→ **Exercise brief**
Where the records below have a line with "then", that line is to be copied.

*** Input data Section Begins ***

(** What a token of [prepareRestore] carries. *)
Record proof_of (claims : FileCheckpoint) (probe : prober) (token : RestoreToken) : Prop := mkProofOf {
  po_evidence : checkpointEvidence g probe = Ok (with_complete (rt_proof token) [], rt_infos token);
  po_catalog : sameCheckpointCatalog claims (rt_proof token) = true;
  po_bits : validCheckpointBits (nc_Complete claims) (sl_NumPieces g) = true;
  po_length : length (nc_Complete (rt_proof token)) = length (nc_Complete claims);
  po_complete : forall p, 0 <= p -> bit (nc_Complete (rt_proof token)) p = true <->
    bit (nc_Complete claims) p = true /\
    Forall2 (fun f claim => in_piece pl (cf_Offset f) (cf_Length f) p -> whole f = true /\ f = claim)
            (nc_Files (rt_proof token)) (nc_Files claims);
  po_supplied : checkpointContributions g (rt_proof token) (rt_infos token) = true;
}.

Lemma prepareRestore_inv {W} (Revoke : W -> list byte -> result storage_error bool * W) w t claims probe check token w' t' :
  prepareRestore g Revoke w t claims probe check = (Ok token, w', t') -> unverified g t ->
  proof_of claims probe token /\ unverified g t' /\ fb_epoch t' = rt_epoch token.
Proof using Hg.
  unfold prepareRestore. do 2 (case_match; [done|]). destruct check; [|done].
  destruct (checkpointEvidence g probe) as [[current infos]|] eqn:E; [|done]. case_match eqn:Hs; [done|].
  apply orb_false_iff in Hs as [Hcat%negb_false_iff Hv%negb_false_iff].
  destruct (revoke_unsupported g Revoke w t 0 (nc_Files current) (nc_Files claims)) as [[[[]|] w1] t1] eqn:Er; [|done].
  destruct (restore_proof g claims current infos) as [proof|] eqn:Ep; [|done]. intros. simplify_eq.
  apply (revoke_unsupported_unverified g) in Er; [|done].
  destruct (checkpointEvidence_inv g Hg probe current infos E) as (Hge & Hli & Hc & _). rewrite (ge_count _ _ Hge) in Hv.
  pose proof (validCheckpointBits_length _ _ Hv) as [HN Hlen]. unfold restore_proof in Ep. rewrite (ge_length _ _ Hge) in Ep.
  assert (length (nc_Files claims) = length (nc_Files current)) as Hl by (unfold sameCheckpointCatalog in Hcat; by split_bools).
  destruct (drop_unsupported_spec g Hg current (nc_Files current) Hge (geometry_files g Hg current Hge) (nc_Files claims)
    (nc_Complete claims) Hl ltac:(lia)) as (mask & Em & Hml & Hmb). rewrite Em in Ep.
  case_match; [done|]. case_match eqn:Hsup; [done|]. apply negb_false_iff in Hsup. simplify_eq. split; [|done].
  split; try done. cbn. rewrite E. by destruct current; cbn in *; subst.
Qed.

Lemma whole_spec info offset length path : whole (mkCheckpointFile path offset length (file_evidence info)) = true <->
  exists st, info = Some st /\ length <= fi_bytes st.
Proof using Type.
  unfold whole. cbn. destruct info as [st|]; cbn; [|naive_solver]. rewrite negb_true_iff, Z.ltb_ge. naive_solver.
Qed.

Lemma same_catalog_lookup a b i fa : sameCheckpointCatalog a b = true -> nc_Files a !! i = Some fa ->
  exists fb, nc_Files b !! i = Some fb /\ cf_Path fa = cf_Path fb /\ cf_Offset fa = cf_Offset fb /\ cf_Length fa = cf_Length fb.
Proof using Type.
  unfold sameCheckpointCatalog. intros H Hi. apply andb_true_iff in H as [[_ Hl%Nat.eqb_eq]%andb_true_iff H].
  destruct (lookup_lt_is_Some_2 (nc_Files b) i) as [fb Hfb]; [rewrite <- Hl; by eapply lookup_lt_Some|].
  rewrite forallb_forall in H. specialize (H (fa, fb)). exists fb. split; [done|].
  assert (same_entry fa fb = true) as He.
  { apply H, list_elem_of_In, list_elem_of_lookup. exists i. apply lookup_zip_with_Some. eauto. }
  unfold same_entry in He. split_bools. split_and!; try done; lia.
Qed.

(** The file that a claim is about is still there, unchanged and whole. *)
Definition borne_out (probe : prober) (i : nat) (claim : CheckpointFile) : Prop :=
  exists st, probe i = Ok (Some st) /\ file_evidence (Some st) = cf_Evidence claim /\ cf_Length claim <= fi_bytes st.

Lemma proof_supported claims probe token p : proof_of claims probe token -> 0 <= p ->
  bit (nc_Complete (rt_proof token)) p = true <->
  bit (nc_Complete claims) p = true /\
  forall i claim, nc_Files claims !! i = Some claim -> in_piece pl (cf_Offset claim) (cf_Length claim) p ->
    borne_out probe i claim.
Proof using Hg.
  intros [He Hcat _ _ Hb _] Hp. rewrite Hb by done.
  destruct (checkpointEvidence_inv g Hg _ _ _ He) as (_ & _ & _ & Hev). cbn in Hev.
  assert (length (nc_Files claims) = length (nc_Files (rt_proof token))) as Hl by (unfold sameCheckpointCatalog in Hcat; by split_bools).
  assert (forall i claim, nc_Files claims !! i = Some claim -> exists f, nc_Files (rt_proof token) !! i = Some f /\
    cf_Offset f = cf_Offset claim /\ cf_Length f = cf_Length claim /\ (whole f = true /\ f = claim <-> borne_out probe i claim)) as Hk.
  { intros i claim Hi. destruct (same_catalog_lookup _ _ _ _ Hcat Hi) as (f & Hf & HP & HO & HL). exists f.
    split; [done|]. split; [done|]. split; [done|]. destruct (Hev i f Hf) as (info & _ & Hpr & Hfe).
    destruct f as [path o l ev], claim as [path' o' l' ev']; cbn in *; subst. rewrite whole_spec. unfold borne_out. cbn. split.
    - intros [(st & -> & ?) [= Hev']]. by exists st.
    - intros (st & Hst & <- & ?). assert (info = Some st) as -> by congruence. split; [by exists st|done]. }
  apply and_iff_compat_l. split.
  - intros H2 i claim Hi Hin. destruct (Hk i claim Hi) as (f & Hf & HO & HL & Hw). apply Hw.
    eapply Forall2_lookup_lr in H2; [|done|done]. apply H2. by rewrite HO, HL.
  - intros H. apply Forall2_same_length_lookup_2; [done|]. intros i f claim Hf Hi Hin.
    destruct (Hk i claim Hi) as (f' & Hf' & HO & HL & Hw). simplify_eq. apply Hw, (H i); [done|]. by rewrite <- HO, <- HL.
Qed.

(** The claimed files of every claimed piece have an info. *)
Lemma contributions_supplied c infos p file : checkpointContributions g c infos = true -> p ∈ claimed_pieces c ->
  file ∈ claimed_files g c p -> exists st, infos !! file = Some (Some st).
Proof using Type.
  unfold checkpointContributions. rewrite forallb_forall. intros H Hp%list_elem_of_In Hf. apply H in Hp.
  apply andb_true_iff in Hp as [Hp _]. rewrite forallb_forall in Hp. apply list_elem_of_In, Hp in Hf. unfold supplied in Hf.
  destruct (infos !! file) as [[st|]|]; [by exists st|done..].
Qed.

Lemma cached_bumped t sealed p : cachedCompletion ((bump t) <| fb_sealed := sealed |>) p = cachedCompletion t p.
Proof using Type. done. Qed.

(** The import itself: never a panic, and exactly the pieces of the proof. *)
Lemma restoreCheckpoint_spec t token probe checks moved r t' : unverified g t ->
  checkpointContributions g (rt_proof token) (rt_infos token) = true ->
  restoreCheckpoint g t token probe checks moved = (r, t') ->
  (r = Err ErrPanic -> checkpointEvidence g probe = Err ErrPanic \/ fst checks = Err ErrPanic \/ snd checks = Err ErrPanic) /\
  (r = Ok tt -> (exists infos current, checkpointEvidence g probe = Ok (current, infos) /\ nc_Files current = nc_Files (rt_proof token)) /\
    fb_closed t' = false /\ forall p, cachedCompletion t' p = bool_decide (p ∈ claimed_pieces (rt_proof token))).
Proof using Type.
  intros (H & Hf & Hc) Hsup. unfold restoreCheckpoint. rewrite Hc. case_match; [intros; by simplify_eq|].
  destruct (fst checks) as [|e] eqn:Ek; [|intros; simplify_eq; split; [by intros [= ->]; right; left|done]].
  destruct (checkpointEvidence g probe) as [[current infos]|e] eqn:Ev;
    [|intros; simplify_eq; split; [by intros [= ->]; left|done]].
  case_match eqn:Hs; [intros; by simplify_eq|].
  apply orb_false_iff in Hs as [[_ Hfiles%negb_false_iff%bool_decide_eq_true]%orb_false_iff _].
  destruct (snd checks) as [|e] eqn:Ek2; [|intros; simplify_eq; split; [by intros [= ->]; right; right|done]].
  case_match; [intros; by simplify_eq|].
  set (t0 := rememberResume t (nc_Complete (rt_proof token)) false). set (imported := import_signatures _ _ _).
  assert (evidence_ok g (import_empty t0 (nc_Files current))) as Ho by (by apply import_empty_ok, rememberResume_ok).
  destruct (import_pieces_spec g (rt_proof token) (claimed_pieces (rt_proof token)) imported) as (t1 & -> & Hc1 & Hcache).
  { intros p file Hp Hfile. destruct (contributions_supplied _ _ _ _ Hsup Hp Hfile) as (st & Hst).
    by apply (import_signatures_valid g _ _ 0 file st). }
  intros. simplify_eq. split; [done|]. intros _. split; [eauto|].
  assert (fb_fresh imported = ∅ /\ fb_closed imported = false) as [Hfi Hci].
  { subst imported t0. rewrite (proj1 (import_signatures_fresh _ _ _)), (proj2 (import_signatures_fresh _ _ _)).
    rewrite (proj1 (import_empty_fresh _ _)), (proj2 (import_empty_fresh _ _)).
    by rewrite (proj1 (rememberResume_fresh _ _ _)), (proj2 (rememberResume_fresh _ _ _)). }
  split; [cbn; congruence|]. intros p. rewrite cached_bumped. unfold cachedCompletion. rewrite Hc1, Hci, Hcache.
  unfold cachedCompletionLocked. by rewrite Hfi, lookup_empty, orb_false_r.
Qed.
End Restore.

Lemma evidence_of_some info st : file_evidence info = file_evidence (Some st) -> info = Some st.
Proof. destruct info as [[? ? ?]|], st; cbn; by intros [= -> -> ->]. Qed.

Lemma checkpointEvidence_panic g probe : (forall i, probe i ≠ Err ErrPanic) -> checkpointEvidence g probe ≠ Err ErrPanic.
Proof.
  intros Hp. unfold checkpointEvidence. destruct (checkpointCatalog g) as [c|e] eqn:E.
  - assert (forall files i, probe_files probe i files ≠ Err ErrPanic) as Hf.
    { induction files as [|f files IH]; intros i; cbn; [done|]. specialize (Hp i). destruct (probe i); [|congruence].
      specialize (IH (S i)). destruct (probe_files probe (S i) files) as [[]|]; congruence. }
    specialize (Hf (nc_Files c) 0%nat). destruct (probe_files probe 0 (nc_Files c)) as [[]|]; congruence.
  - intros [= ->]. unfold checkpointCatalog in E. do 3 (case_match; [done|]). destruct (sl_Root g) as [root|]; [|done].
    assert (forall files paths total extent, catalog_files root files paths total extent ≠ Err ErrPanic) as Hf.
    { clear. induction files as [|f files IH]; intros [|[path|] paths] total extent; try done. cbn. do 2 (case_match; [congruence|]).
      specialize (IH paths (total + len root + len path + 1) (Z.max extent (e_Start f + e_Length f))).
      destruct (catalog_files _ _ _ _ _) as [[]|]; congruence. }
    specialize (Hf (sl_files g) (sl_Paths g) 0 0). destruct (catalog_files _ _ _ _ _) as [[]|]; [by case_match|congruence].
Qed.

(** C8: a restore is exact.  A backend opened anew that is given claims from a
    checkpoint ends up, if the restore succeeds, with precisely those claimed
    pieces readable all of whose files were present, whole and unchanged (same
    identity, size and time as recorded) both when the restore was prepared and
    when it was committed; nothing else becomes readable, and the import never
    dereferences a missing signature. *)
Theorem restore_is_exact {W : Type} (Revoke : W -> list byte -> result storage_error bool * W)
    (g : storage_layout) (w w' : W) (hooks : bool) (pending : list byte) (claims : FileCheckpoint) (probe probe' : prober)
    (check : result storage_error unit) (checks : result storage_error unit * result storage_error unit) (moved : bool)
    (token : RestoreToken) (r : result storage_error unit) (t t' : fileTorrentImpl) :
  layout_ok g ->
  prepareRestore g Revoke w (opened hooks pending) claims probe check = (Ok token, w', t) ->
  (forall i, probe' i ≠ Err ErrPanic) -> fst checks ≠ Err ErrPanic -> snd checks ≠ Err ErrPanic ->
  restoreCheckpoint g t token probe' checks moved = (r, t') ->
  r ≠ Err ErrPanic /\
  (r = Ok tt -> forall p, 0 <= p < sl_NumPieces g ->
    cachedCompletion t' p = true <->
    bit (nc_Complete claims) p = true /\
    forall i claim, nc_Files claims !! i = Some claim -> in_piece (sl_PieceLength g) (cf_Offset claim) (cf_Length claim) p ->
      borne_out probe i claim /\ borne_out probe' i claim).
Proof.
  intros Hg Hprep Hp1 Hp2 Hp3 Hr. apply prepareRestore_inv in Hprep as (Hpo & Hun & _); [|done|].
  2: { split; [apply opened_ok|done]. }
  apply restoreCheckpoint_spec in Hr as [Hpanic Hok]; [|done|by apply Hpo]. split.
  { intros E. destruct (Hpanic E) as [?|[?|?]]; [|done..]. by apply (checkpointEvidence_panic g probe'). }
  intros ->. destruct (Hok eq_refl) as ((infos & current & Hev & Hfiles) & _ & Hcache). intros p Hp. rewrite Hcache.
  rewrite bool_decide_eq_true. destruct (checkpointEvidence_inv g Hg _ _ _ (po_evidence _ _ _ _ Hpo)) as (Hge & _ & _ & Hev0).
  destruct (checkpointEvidence_inv g Hg _ _ _ Hev) as (_ & _ & _ & Hev1). rewrite Hfiles in Hev1. cbn in Hev0.
  assert (p ∈ claimed_pieces (rt_proof token) <-> bit (nc_Complete (rt_proof token)) p = true) as ->.
  { unfold claimed_pieces. rewrite list_elem_of_In, filter_In, <- list_elem_of_In, elem_of_seqZ.
    pose proof (ge_count _ _ Hge) as Hn. cbn in Hn. rewrite Hn. naive_solver lia. }
  rewrite (proof_supported g Hg claims probe token p Hpo) by lia. apply and_iff_compat_l. split.
  - intros H i claim Hi Hin. specialize (H i claim Hi Hin). split; [done|].
    destruct H as (st & Hst & He & Hl). exists st. split; [|done].
    destruct (same_catalog_lookup _ _ _ _ (po_catalog _ _ _ _ Hpo) Hi) as (f & Hf & _).
    destruct (Hev0 i f Hf) as (info0 & _ & Hpr0 & He0), (Hev1 i f Hf) as (info1 & _ & Hpr1 & He1).
    rewrite Hpr1. f_equal. apply evidence_of_some. congruence.
  - intros H i claim Hi Hin. by apply (H i claim Hi Hin).
Qed.
Lemma replace_weaker t file st : evidence_ok g t -> weaker t (replace_signature t file st).
Proof using Type.
  intros H. split; [by eapply replace_signature_kept|]. intros a Ha [b Hb]. unfold validity in *. rewrite !lookup_fmap in *.
  apply fmap_Some in Hb as (s & Hs & ->). rewrite Hs. cbn. f_equal. unfold replace_signature in Ha. cbn in Ha.
  pose proof (ok_next _ _ H _ _ Hs). rewrite lookup_insert_ne in Ha by lia. destruct (fb_signatures t !! file) as [c|].
  - destruct (decide (c = a)) as [->|]; [by rewrite lookup_alter_eq, Hs in Ha|]. rewrite lookup_alter_ne, Hs in Ha by done. by injection Ha.
  - rewrite Hs in Ha. by injection Ha.
Qed.

Lemma intern_weaker found : forall t, evidence_ok g t -> weaker t (intern g t found).1 /\ fb_fresh (intern g t found).1 = fb_fresh t.
Proof using Type.
  induction found as [|[file st] found IH]; intros t H; [by split; [apply weaker_refl|]|]. cbn.
  set (t1 := if signature_valid _ _ _ then _ else _).
  assert (evidence_ok g t1 /\ weaker t t1 /\ fb_fresh t1 = fb_fresh t) as (H1 & Hw & Hf).
  { subst t1. case_match; [by split_and!; [|apply weaker_refl|]|]. split_and!; [by apply replace_signature_ok|by apply replace_weaker|done]. }
  destruct (IH t1 H1) as [Hw' Hf']. destruct (intern g t1 found) as [t2 rest]. cbn in *. split; [by eapply weaker_trans|congruence].
Qed.

Lemma drop_stale_weaker infos : forall t file, weaker t (drop_stale g t file infos) /\ fb_fresh (drop_stale g t file infos) = fb_fresh t.
Proof using Type.
  induction infos as [|info infos IH]; intros t file; [by split; [apply weaker_refl|]|]. cbn.
  set (t1 := if signature_valid _ _ _ then _ else _). destruct (IH t1 (S file)) as [Hw ->]. split.
  - eapply weaker_trans, Hw. subst t1. case_match; [apply invalidate_weaker|apply weaker_refl].
  - subst t1. case_match; [apply invalidate_fresh|done].
Qed.

Lemma capture_weaker t eligible probe : let t' := (seal_capture g t eligible probe).1 in weaker t t' /\ fb_fresh t' = fb_fresh t.
Proof using Type.
  unfold seal_capture. destruct (negb _); [by split; [apply weaker_refl|]|]. destruct (fb_closed t); [by split; [apply weaker_refl|]|].
  destruct (checkpointEvidence g probe) as [[c infos]|]; [|by split; [apply weaker_refl|]].
  destruct (clear_unsealable _ _ _ _) as [mask|]; [destruct (clear_partial _ _ _)|]; apply drop_stale_weaker.
Qed.

Lemma accept_weaker t file before after off n : let t' := acceptFileWrite g t file before after off n in
  weaker t t' /\ forall p, less_evident t t' p.
Proof using Type.
  unfold acceptFileWrite. assert (weaker t t /\ forall p, less_evident t t p) as Hsame by (split; [apply weaker_refl|by right]).
  destruct before as [before|], after as [after|]; try exact Hsame. destruct (n <=? 0); [exact Hsame|].
  set (t1 := match fb_signatures t !! file with Some _ => _ | None => _ end).
  assert (weaker t t1 /\ fb_fresh t1 = fb_fresh t) as [Hw Hf].
  { subst t1. destruct (fb_signatures t !! file) as [a|]; [|by split; [apply weaker_refl|]]. split; [|done].
    eapply weaker_alter; [|reflexivity]. intros s. repeat case_match; cbn; split; (congruence || auto). }
  split; [eapply weaker_trans; [exact Hw|apply forget_all_weaker]|]. intros p. unfold less_evident. rewrite forget_all_fresh, Hf.
  case_bool_decide; [by left|by right].
Qed.

Lemma mark_weaker t p l restored : weaker t (markFreshLocked t p l restored).
Proof using Type.
  unfold markFreshLocked. case_match; [by apply weaker_heap|].
  eapply weaker_trans; [eapply (weaker_alter_all release_signature (evidence_of t p)) with (t' := forgetPieceLocked t p); [|reflexivity]|].
  { intros s. unfold release_signature. destruct (sg_valid s) eqn:E; cbn; by rewrite ?E. }
  eapply weaker_alter_all; [|reflexivity]. intros s. by split.
Qed.

Lemma publish_weaker t file : weaker t (publish_file t file) /\ fb_fresh (publish_file t file) = fb_fresh t.
Proof using Type.
  unfold publish_file. case_match; [|by split; [apply weaker_refl|]]. split; [|done].
  eapply weaker_alter; [|reflexivity]. intros s. case_match; cbn; split; auto; congruence.
Qed.
Lemma write_guard_revoke_safe w t writers seal dirty id off n part todo st begin fin w' t' : layout_ok g ->
  safe (mkSystem w (Some t) writers seal dirty) -> writers !! id = Some (WWriting off n (part :: todo)) ->
  file_pieces g (fst part) = Some (begin, fin) ->
  revocation_step begin fin w (revokeResumeFile_fresh t (fst part)) (Ok tt) w' t' ->
  safe (mkSystem w' (Some t') (<[id := WOpened off n part todo]> writers) seal (opening_dirties (fst part) st ∪ dirty)).
Proof using Type.
  intros Hg Hs Hw Hf Hr. destruct (safe_writer_ok _ _ _ _ _ _ _ Hs Hw) as (-> & _ & Hh).
  pose proof (invalidate_pending (bump t) (fst part)) as Hsame.
  assert (same_pending t (revokeResumeFile_fresh t (fst part))) as Hsp by exact Hsame.
  apply (safe_same _ _ (revokeResumeFile_fresh t (fst part))) in Hs; [|done].
  destruct (safe_writer_ok _ _ _ _ _ _ _ Hs Hw) as (_ & _ & Hh').
  assert (0 <= begin) as Hb.
  { unfold file_pieces in Hf. destruct (sl_files g !! fst part) as [f|] eqn:E; [|done]. case_match; [done|]. simplify_eq.
    pose proof (file_bounds g Hg _ f E). pose proof (lo_length _ Hg). unfold first_piece. rewrite Z.quot_div_nonneg by lia. apply Z.div_pos; lia. }
  apply revocation_step_ok in Hr; [|done]. pose proof (safe_revoked _ _ _ _ _ _ _ _ _ _ Hg Hs Hr) as Hs'. cbn [touch] in Hs'.
  destruct (safe_writer_ok _ _ _ _ _ _ _ Hs' Hw) as (_ & Hok & _).
  eapply safe_writer; [|exact Hw|exact Hok]. apply opening_safe; [done|done|]. intros _ p Hp.
  apply (ro_cleared _ _ _ _ _ _ _ Hr); [done|done|]. apply whole_file_part in Hp as (_ & b & fn & E & ?); [|done]. simplify_eq. lia.
Qed.

Lemma write_payload_safe w t writers seal dirty id off n part todo : layout_ok g ->
  safe (mkSystem w (Some t) writers seal dirty) -> writers !! id = Some (WOpened off n part todo) ->
  safe (mkSystem w (Some t) (<[id := WWriting off n todo]> writers) seal (dirtied (fst part) (part_pieces part) ∪ dirty)).
Proof using Type.
  intros Hg Hs Hw. destruct (safe_writer_ok _ _ _ _ _ _ _ Hs Hw) as (-> & (Hin & Hcl & Hsub) & Hh).
  eapply safe_writer; [|exact Hw|split_and!; [done|done|intros q Hq; apply Hsub; by apply elem_of_cons; right]].
  apply safe_dirtied; [done|]. intros p Hp. destruct (located_part off n part p) as [Hpo Hpp]; try done.
  { apply Hsub. by apply elem_of_cons; left. } split; [done|]. by apply Hcl.
Qed.

(** The steps of a seal: no writer runs during one. *)
Lemma safe_sealing w t t' w' writers seal seal' dirty : safe (mkSystem w (Some t) writers seal dirty) -> seal ≠ SIdle ->
  fb_hooks t' = true -> Z.of_nat (length (fb_pending t')) = bitmap_size ->
  (forall part, part ∈ dirty -> part_ok part -> ~ claimed w (snd part) -> ~ claimed w' (snd part)) ->
  (forall p, 0 <= p -> claimed w' p -> covered t' seal' p) -> seal_ok t' seal' dirty ->
  safe (mkSystem w' (Some t') writers seal' dirty).
Proof using Type.
  intros [Hd [H1 H2 H3 H4 H5]] Hne Hh Hl Hdirty Hc Hok. cbn in *. split; cbn.
  - intros part Hp. destruct (Hd part Hp) as [Hpo Hn]. split; [done|]. by apply Hdirty.
  - split; try done. intros id wr Hw. by destruct (H5 id wr Hw).
Qed.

*** Input data Section Ends ***

→ **Expected answer**
  set (t1 := if signature_valid _ _ _ then _ else _).
  set (t1 := if signature_valid _ _ _ then _ else _). destruct (IH t1 (S file)) as [Hw ->]. split.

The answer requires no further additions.